- _Activity_:
The answer must consist only of the lines from the line with "never fail, whatever" to the line with "intros k s2", both included, exactly as they stand below.

━━━ Supplied records ━━━

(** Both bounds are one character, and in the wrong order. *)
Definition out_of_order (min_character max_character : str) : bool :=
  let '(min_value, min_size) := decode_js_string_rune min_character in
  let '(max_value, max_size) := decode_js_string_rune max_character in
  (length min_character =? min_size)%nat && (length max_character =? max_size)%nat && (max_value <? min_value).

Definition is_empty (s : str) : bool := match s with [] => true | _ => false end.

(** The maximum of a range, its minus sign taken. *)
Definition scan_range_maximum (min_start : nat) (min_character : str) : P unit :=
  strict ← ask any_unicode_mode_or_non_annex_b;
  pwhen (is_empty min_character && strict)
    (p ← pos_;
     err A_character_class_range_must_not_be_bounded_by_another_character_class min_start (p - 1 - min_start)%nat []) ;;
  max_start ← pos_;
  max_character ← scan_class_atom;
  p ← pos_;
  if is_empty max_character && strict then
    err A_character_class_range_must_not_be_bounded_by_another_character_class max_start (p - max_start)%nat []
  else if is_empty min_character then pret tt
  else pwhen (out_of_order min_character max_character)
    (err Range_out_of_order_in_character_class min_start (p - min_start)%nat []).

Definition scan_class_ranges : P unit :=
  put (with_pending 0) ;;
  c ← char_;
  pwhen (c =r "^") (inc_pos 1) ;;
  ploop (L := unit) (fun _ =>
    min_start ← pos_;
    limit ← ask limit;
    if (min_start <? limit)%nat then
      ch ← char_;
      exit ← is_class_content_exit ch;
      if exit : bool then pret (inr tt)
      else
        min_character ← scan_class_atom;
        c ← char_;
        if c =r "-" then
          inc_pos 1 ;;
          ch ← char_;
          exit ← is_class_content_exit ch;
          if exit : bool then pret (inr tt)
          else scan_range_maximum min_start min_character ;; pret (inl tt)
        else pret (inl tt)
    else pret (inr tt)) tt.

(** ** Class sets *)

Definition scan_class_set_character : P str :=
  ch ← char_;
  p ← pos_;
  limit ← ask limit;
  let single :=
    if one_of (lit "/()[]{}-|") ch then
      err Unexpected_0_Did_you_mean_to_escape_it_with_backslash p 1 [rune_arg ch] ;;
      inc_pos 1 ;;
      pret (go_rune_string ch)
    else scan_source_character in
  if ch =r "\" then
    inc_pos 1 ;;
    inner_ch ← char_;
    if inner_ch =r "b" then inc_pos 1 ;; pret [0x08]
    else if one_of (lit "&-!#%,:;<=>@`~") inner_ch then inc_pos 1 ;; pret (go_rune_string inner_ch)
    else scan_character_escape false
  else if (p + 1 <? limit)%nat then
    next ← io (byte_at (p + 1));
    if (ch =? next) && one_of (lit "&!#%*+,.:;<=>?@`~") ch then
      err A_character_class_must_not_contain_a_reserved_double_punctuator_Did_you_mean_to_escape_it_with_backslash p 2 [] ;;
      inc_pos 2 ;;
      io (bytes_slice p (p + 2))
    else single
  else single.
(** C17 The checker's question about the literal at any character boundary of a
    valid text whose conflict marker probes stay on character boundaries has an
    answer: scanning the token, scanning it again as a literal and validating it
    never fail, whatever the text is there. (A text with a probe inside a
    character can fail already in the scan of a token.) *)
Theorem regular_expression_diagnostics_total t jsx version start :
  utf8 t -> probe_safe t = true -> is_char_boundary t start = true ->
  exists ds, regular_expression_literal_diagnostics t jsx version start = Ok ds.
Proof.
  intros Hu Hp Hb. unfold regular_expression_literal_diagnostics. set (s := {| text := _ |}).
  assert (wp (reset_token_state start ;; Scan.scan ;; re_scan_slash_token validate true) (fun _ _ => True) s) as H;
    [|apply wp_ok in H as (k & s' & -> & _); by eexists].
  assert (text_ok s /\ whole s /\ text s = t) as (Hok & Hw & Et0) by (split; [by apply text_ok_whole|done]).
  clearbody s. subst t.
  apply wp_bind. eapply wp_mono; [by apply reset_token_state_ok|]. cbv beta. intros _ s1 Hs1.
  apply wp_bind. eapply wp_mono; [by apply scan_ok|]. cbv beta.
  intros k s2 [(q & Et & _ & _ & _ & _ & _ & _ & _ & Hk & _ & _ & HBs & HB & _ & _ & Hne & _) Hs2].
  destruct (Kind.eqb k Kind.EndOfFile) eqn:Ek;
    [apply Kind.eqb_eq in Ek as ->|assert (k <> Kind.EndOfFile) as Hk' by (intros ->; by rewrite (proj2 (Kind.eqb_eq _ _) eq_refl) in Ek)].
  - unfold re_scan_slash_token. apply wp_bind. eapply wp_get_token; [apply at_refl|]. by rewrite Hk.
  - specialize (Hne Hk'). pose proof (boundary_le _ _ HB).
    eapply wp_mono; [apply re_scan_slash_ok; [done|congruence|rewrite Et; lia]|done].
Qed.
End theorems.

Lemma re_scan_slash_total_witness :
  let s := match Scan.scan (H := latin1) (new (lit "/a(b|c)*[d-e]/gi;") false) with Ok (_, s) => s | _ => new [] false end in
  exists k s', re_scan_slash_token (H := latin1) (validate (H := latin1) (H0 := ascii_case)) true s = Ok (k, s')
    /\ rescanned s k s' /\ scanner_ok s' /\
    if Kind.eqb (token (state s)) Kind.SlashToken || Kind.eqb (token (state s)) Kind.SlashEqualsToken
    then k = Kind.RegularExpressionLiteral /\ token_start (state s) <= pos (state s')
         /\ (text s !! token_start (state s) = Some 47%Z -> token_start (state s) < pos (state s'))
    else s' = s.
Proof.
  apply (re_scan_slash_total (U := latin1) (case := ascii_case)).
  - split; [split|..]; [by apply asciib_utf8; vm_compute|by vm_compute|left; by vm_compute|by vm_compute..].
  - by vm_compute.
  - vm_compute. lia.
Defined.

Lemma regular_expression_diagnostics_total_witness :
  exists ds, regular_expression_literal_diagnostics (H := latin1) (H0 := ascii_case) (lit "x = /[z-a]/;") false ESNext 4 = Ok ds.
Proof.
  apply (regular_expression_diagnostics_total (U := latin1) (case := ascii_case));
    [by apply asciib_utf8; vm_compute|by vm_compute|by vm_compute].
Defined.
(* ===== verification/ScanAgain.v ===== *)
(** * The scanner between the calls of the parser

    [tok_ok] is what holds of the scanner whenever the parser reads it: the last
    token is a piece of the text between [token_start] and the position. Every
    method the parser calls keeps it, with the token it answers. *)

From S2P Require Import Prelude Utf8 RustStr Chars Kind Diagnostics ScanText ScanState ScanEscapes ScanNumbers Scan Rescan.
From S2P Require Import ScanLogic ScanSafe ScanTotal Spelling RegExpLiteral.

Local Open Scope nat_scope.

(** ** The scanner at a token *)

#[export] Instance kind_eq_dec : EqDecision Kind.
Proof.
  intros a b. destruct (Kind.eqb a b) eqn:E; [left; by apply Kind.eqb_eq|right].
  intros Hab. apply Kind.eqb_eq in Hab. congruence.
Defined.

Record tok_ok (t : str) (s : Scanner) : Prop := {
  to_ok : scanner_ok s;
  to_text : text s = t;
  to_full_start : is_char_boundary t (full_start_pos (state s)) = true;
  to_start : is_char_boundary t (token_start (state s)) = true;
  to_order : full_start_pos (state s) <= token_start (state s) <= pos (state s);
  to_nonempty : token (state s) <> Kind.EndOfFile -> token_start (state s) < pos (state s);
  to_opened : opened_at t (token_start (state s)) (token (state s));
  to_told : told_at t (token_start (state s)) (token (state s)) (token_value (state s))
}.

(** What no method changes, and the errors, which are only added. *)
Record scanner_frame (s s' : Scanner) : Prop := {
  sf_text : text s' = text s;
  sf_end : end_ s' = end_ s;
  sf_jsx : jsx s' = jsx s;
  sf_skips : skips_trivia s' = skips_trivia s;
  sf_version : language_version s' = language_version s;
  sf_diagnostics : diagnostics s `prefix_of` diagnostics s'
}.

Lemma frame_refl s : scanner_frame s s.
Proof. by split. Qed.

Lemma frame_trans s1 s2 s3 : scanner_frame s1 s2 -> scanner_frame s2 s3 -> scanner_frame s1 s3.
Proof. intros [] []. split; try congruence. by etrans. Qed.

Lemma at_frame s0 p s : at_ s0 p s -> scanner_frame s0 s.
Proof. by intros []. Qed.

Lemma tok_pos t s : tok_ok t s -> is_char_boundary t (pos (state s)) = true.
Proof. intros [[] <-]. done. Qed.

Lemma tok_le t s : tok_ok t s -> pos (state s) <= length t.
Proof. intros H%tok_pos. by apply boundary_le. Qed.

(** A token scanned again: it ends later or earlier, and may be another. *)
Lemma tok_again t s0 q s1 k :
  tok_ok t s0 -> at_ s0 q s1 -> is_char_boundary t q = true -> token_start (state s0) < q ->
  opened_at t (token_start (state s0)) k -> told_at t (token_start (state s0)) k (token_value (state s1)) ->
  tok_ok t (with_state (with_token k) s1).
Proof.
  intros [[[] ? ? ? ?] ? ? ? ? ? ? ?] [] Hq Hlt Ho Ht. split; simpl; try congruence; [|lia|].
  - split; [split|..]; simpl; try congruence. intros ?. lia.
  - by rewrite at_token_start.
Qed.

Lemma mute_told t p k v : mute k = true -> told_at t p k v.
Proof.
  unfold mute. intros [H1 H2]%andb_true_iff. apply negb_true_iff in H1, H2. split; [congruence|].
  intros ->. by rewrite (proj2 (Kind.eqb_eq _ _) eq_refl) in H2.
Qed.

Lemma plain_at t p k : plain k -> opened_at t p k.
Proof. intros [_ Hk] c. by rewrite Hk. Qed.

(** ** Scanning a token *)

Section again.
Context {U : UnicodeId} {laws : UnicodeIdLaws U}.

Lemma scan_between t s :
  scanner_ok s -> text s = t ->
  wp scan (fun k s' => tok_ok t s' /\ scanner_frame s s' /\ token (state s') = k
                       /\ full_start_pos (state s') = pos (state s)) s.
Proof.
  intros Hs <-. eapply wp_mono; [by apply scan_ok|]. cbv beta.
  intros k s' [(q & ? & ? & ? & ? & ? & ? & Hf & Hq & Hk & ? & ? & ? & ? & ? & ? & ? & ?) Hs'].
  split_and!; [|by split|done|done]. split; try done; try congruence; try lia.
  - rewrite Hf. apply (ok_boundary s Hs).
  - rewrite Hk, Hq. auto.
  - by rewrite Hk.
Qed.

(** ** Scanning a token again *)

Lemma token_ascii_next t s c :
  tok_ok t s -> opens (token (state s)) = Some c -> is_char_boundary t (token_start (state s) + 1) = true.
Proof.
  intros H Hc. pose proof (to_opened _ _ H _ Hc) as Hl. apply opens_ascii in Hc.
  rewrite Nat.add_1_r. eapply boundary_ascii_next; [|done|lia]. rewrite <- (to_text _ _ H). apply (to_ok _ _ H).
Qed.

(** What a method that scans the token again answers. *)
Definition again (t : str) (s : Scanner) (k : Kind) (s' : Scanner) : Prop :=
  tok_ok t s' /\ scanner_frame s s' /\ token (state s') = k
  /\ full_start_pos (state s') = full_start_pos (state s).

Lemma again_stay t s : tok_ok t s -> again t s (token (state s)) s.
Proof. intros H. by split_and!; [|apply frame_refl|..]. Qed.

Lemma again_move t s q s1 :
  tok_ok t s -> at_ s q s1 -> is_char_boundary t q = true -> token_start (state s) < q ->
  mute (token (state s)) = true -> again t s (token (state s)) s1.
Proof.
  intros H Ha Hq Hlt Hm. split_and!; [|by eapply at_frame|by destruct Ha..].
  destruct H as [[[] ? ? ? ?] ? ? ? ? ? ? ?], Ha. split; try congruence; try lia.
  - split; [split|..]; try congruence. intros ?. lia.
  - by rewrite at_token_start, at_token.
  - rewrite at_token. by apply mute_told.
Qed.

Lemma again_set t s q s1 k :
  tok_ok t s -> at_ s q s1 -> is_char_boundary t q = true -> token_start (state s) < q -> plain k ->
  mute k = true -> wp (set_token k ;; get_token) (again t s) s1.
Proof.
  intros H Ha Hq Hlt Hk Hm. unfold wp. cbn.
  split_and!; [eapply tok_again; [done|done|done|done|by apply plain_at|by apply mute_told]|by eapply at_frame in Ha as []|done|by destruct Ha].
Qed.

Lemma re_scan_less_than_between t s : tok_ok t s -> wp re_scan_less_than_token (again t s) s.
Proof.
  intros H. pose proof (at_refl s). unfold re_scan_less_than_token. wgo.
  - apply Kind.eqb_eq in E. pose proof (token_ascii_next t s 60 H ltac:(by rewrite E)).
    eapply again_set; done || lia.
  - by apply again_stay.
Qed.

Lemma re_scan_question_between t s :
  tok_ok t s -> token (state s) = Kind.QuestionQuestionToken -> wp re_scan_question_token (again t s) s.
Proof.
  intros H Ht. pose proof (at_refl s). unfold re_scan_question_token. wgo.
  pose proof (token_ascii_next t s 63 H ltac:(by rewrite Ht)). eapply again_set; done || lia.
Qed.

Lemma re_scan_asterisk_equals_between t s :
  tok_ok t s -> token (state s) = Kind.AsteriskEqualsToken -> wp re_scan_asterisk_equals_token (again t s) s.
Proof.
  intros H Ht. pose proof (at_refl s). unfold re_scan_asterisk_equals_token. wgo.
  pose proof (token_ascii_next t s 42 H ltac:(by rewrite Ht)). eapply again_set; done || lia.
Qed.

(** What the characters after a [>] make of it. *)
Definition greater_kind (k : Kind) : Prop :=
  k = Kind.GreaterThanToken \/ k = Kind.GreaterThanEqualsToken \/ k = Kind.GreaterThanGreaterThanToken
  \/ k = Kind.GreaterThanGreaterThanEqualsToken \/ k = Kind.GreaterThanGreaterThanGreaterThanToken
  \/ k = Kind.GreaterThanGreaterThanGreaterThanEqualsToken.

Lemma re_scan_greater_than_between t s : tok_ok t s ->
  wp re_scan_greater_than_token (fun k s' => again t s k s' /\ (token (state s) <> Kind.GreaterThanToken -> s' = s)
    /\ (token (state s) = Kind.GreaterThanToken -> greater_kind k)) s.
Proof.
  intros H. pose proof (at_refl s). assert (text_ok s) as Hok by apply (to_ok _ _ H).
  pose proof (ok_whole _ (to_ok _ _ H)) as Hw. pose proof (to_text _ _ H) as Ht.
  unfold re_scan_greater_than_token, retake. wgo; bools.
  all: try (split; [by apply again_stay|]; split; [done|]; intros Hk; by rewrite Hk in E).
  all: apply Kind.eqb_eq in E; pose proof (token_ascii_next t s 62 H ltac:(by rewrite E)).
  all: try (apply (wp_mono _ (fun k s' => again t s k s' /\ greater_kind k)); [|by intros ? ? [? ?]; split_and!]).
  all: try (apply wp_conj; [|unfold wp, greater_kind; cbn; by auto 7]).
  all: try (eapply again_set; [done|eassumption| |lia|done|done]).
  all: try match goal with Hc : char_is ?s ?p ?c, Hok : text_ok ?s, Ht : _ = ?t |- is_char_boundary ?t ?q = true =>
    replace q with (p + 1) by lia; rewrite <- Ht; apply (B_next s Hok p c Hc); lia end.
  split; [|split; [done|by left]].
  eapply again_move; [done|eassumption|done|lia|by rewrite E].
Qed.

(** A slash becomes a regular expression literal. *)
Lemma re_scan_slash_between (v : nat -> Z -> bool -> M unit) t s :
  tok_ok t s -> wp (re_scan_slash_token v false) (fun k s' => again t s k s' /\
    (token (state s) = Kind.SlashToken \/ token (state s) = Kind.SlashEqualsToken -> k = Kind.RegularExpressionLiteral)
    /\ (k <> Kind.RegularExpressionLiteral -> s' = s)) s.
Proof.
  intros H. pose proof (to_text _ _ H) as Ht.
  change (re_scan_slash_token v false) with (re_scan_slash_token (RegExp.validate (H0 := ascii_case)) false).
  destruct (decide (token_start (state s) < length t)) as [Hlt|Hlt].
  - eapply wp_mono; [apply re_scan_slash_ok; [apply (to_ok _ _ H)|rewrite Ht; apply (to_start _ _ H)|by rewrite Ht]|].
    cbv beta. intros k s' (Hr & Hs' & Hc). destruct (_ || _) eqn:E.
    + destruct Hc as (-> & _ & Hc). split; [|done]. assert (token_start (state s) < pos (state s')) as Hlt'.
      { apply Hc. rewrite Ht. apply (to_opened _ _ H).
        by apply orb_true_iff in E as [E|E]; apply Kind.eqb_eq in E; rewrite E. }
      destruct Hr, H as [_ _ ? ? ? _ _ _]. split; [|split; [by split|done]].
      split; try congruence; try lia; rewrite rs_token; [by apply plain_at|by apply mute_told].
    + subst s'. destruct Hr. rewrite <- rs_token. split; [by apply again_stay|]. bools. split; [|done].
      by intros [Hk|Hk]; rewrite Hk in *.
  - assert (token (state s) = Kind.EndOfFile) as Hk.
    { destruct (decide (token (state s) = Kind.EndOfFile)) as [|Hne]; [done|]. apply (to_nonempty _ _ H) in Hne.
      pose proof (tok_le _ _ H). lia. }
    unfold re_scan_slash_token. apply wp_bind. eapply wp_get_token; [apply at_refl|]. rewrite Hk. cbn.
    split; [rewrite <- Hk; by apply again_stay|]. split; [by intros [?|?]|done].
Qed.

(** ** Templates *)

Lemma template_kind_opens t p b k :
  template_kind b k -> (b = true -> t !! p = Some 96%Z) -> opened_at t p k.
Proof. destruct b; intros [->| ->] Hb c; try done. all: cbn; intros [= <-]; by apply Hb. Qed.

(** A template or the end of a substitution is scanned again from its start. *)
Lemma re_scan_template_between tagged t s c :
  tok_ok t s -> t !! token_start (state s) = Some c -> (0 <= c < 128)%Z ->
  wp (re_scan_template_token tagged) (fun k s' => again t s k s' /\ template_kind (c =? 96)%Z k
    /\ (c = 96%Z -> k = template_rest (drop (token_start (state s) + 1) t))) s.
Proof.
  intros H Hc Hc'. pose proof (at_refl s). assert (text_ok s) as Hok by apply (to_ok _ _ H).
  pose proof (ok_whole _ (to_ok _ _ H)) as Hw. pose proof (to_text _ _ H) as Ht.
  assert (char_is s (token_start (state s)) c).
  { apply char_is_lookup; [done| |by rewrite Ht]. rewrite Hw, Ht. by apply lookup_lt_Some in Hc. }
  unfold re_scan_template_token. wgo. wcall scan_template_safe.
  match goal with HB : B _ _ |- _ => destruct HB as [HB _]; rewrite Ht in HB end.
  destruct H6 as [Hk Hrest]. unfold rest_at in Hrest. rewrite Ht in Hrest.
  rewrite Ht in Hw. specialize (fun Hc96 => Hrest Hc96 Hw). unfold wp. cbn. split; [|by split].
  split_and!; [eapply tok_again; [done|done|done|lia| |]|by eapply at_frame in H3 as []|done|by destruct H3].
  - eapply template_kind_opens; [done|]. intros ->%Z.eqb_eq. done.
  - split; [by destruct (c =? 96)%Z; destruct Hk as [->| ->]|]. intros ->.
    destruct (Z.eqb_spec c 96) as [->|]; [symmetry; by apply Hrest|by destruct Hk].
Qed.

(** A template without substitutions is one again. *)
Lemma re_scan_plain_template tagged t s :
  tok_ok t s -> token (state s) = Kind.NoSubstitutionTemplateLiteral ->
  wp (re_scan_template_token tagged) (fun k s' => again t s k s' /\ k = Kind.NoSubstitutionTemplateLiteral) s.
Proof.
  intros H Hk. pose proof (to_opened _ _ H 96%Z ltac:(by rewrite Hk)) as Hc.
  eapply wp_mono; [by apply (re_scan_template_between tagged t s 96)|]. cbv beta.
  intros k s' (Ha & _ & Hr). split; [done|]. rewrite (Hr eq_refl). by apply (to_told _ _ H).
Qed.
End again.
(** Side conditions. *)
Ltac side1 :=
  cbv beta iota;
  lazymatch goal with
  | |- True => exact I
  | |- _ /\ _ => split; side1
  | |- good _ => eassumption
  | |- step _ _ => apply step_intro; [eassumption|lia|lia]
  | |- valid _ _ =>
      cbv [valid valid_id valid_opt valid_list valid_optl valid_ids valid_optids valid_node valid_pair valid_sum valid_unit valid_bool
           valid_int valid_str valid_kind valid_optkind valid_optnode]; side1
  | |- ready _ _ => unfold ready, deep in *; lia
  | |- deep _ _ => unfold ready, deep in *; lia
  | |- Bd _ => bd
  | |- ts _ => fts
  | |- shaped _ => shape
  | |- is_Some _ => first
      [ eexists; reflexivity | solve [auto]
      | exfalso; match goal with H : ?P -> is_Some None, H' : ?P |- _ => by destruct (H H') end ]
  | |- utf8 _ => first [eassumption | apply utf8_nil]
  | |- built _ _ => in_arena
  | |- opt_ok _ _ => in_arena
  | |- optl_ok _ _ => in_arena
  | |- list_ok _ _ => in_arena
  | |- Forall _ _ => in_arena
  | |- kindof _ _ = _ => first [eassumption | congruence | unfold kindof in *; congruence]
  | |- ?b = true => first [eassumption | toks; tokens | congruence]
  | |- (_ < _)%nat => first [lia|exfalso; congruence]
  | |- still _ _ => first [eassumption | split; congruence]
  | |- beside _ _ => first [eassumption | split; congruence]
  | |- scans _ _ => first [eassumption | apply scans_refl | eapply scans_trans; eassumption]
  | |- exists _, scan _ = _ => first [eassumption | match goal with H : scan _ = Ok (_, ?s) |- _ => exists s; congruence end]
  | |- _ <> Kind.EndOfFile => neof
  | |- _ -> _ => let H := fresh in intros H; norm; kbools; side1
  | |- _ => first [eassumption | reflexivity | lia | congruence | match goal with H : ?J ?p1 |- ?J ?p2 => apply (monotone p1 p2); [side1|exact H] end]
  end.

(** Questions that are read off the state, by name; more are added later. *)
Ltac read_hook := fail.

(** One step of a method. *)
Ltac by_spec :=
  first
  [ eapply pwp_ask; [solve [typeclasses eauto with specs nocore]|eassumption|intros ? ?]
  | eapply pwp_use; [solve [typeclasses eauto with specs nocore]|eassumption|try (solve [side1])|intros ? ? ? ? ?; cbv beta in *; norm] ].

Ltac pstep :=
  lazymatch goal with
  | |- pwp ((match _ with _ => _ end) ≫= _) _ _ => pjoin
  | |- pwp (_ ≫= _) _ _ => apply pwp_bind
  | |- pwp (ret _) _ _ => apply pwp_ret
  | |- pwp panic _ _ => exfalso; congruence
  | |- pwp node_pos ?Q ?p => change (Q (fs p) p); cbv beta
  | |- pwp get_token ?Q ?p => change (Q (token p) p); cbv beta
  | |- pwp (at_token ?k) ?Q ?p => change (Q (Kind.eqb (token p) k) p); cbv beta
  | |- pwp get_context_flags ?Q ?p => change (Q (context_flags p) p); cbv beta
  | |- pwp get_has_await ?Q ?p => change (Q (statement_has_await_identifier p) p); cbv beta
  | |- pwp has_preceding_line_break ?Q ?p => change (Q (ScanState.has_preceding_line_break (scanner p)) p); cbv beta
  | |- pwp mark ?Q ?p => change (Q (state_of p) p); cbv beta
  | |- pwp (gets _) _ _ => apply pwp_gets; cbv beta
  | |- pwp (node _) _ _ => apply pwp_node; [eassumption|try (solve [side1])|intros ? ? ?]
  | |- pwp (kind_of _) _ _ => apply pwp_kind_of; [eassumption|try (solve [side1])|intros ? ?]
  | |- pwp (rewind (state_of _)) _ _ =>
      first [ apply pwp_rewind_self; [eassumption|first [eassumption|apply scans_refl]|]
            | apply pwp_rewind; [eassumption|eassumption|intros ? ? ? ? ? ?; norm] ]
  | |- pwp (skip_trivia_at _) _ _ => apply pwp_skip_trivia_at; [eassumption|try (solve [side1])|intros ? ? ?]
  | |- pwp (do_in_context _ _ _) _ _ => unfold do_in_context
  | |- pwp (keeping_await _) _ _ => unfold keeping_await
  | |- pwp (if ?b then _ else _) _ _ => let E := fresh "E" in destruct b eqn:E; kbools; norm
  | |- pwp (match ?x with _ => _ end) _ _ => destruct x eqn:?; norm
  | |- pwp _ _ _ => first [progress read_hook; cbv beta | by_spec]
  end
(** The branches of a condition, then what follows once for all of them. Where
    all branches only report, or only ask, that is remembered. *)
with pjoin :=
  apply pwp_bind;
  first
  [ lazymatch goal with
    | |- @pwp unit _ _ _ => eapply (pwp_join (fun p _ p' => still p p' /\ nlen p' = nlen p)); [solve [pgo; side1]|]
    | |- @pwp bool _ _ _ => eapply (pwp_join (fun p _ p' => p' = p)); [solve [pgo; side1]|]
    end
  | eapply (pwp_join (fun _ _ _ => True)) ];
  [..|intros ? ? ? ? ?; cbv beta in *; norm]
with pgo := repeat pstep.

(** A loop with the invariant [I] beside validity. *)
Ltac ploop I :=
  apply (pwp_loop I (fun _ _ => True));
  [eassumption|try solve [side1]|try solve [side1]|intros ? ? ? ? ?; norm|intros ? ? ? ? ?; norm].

━━━

- _Task output_:
    never fail, whatever the text is there. (A text with a probe inside a
    character can fail already in the scan of a token.) *)
Theorem regular_expression_diagnostics_total t jsx version start :
  utf8 t -> probe_safe t = true -> is_char_boundary t start = true ->
  exists ds, regular_expression_literal_diagnostics t jsx version start = Ok ds.
Proof.
  intros Hu Hp Hb. unfold regular_expression_literal_diagnostics. set (s := {| text := _ |}).
  assert (wp (reset_token_state start ;; Scan.scan ;; re_scan_slash_token validate true) (fun _ _ => True) s) as H;
    [|apply wp_ok in H as (k & s' & -> & _); by eexists].
  assert (text_ok s /\ whole s /\ text s = t) as (Hok & Hw & Et0) by (split; [by apply text_ok_whole|done]).
  clearbody s. subst t.
  apply wp_bind. eapply wp_mono; [by apply reset_token_state_ok|]. cbv beta. intros _ s1 Hs1.
  apply wp_bind. eapply wp_mono; [by apply scan_ok|]. cbv beta.
  intros k s2 [(q & Et & _ & _ & _ & _ & _ & _ & _ & Hk & _ & _ & HBs & HB & _ & _ & Hne & _) Hs2].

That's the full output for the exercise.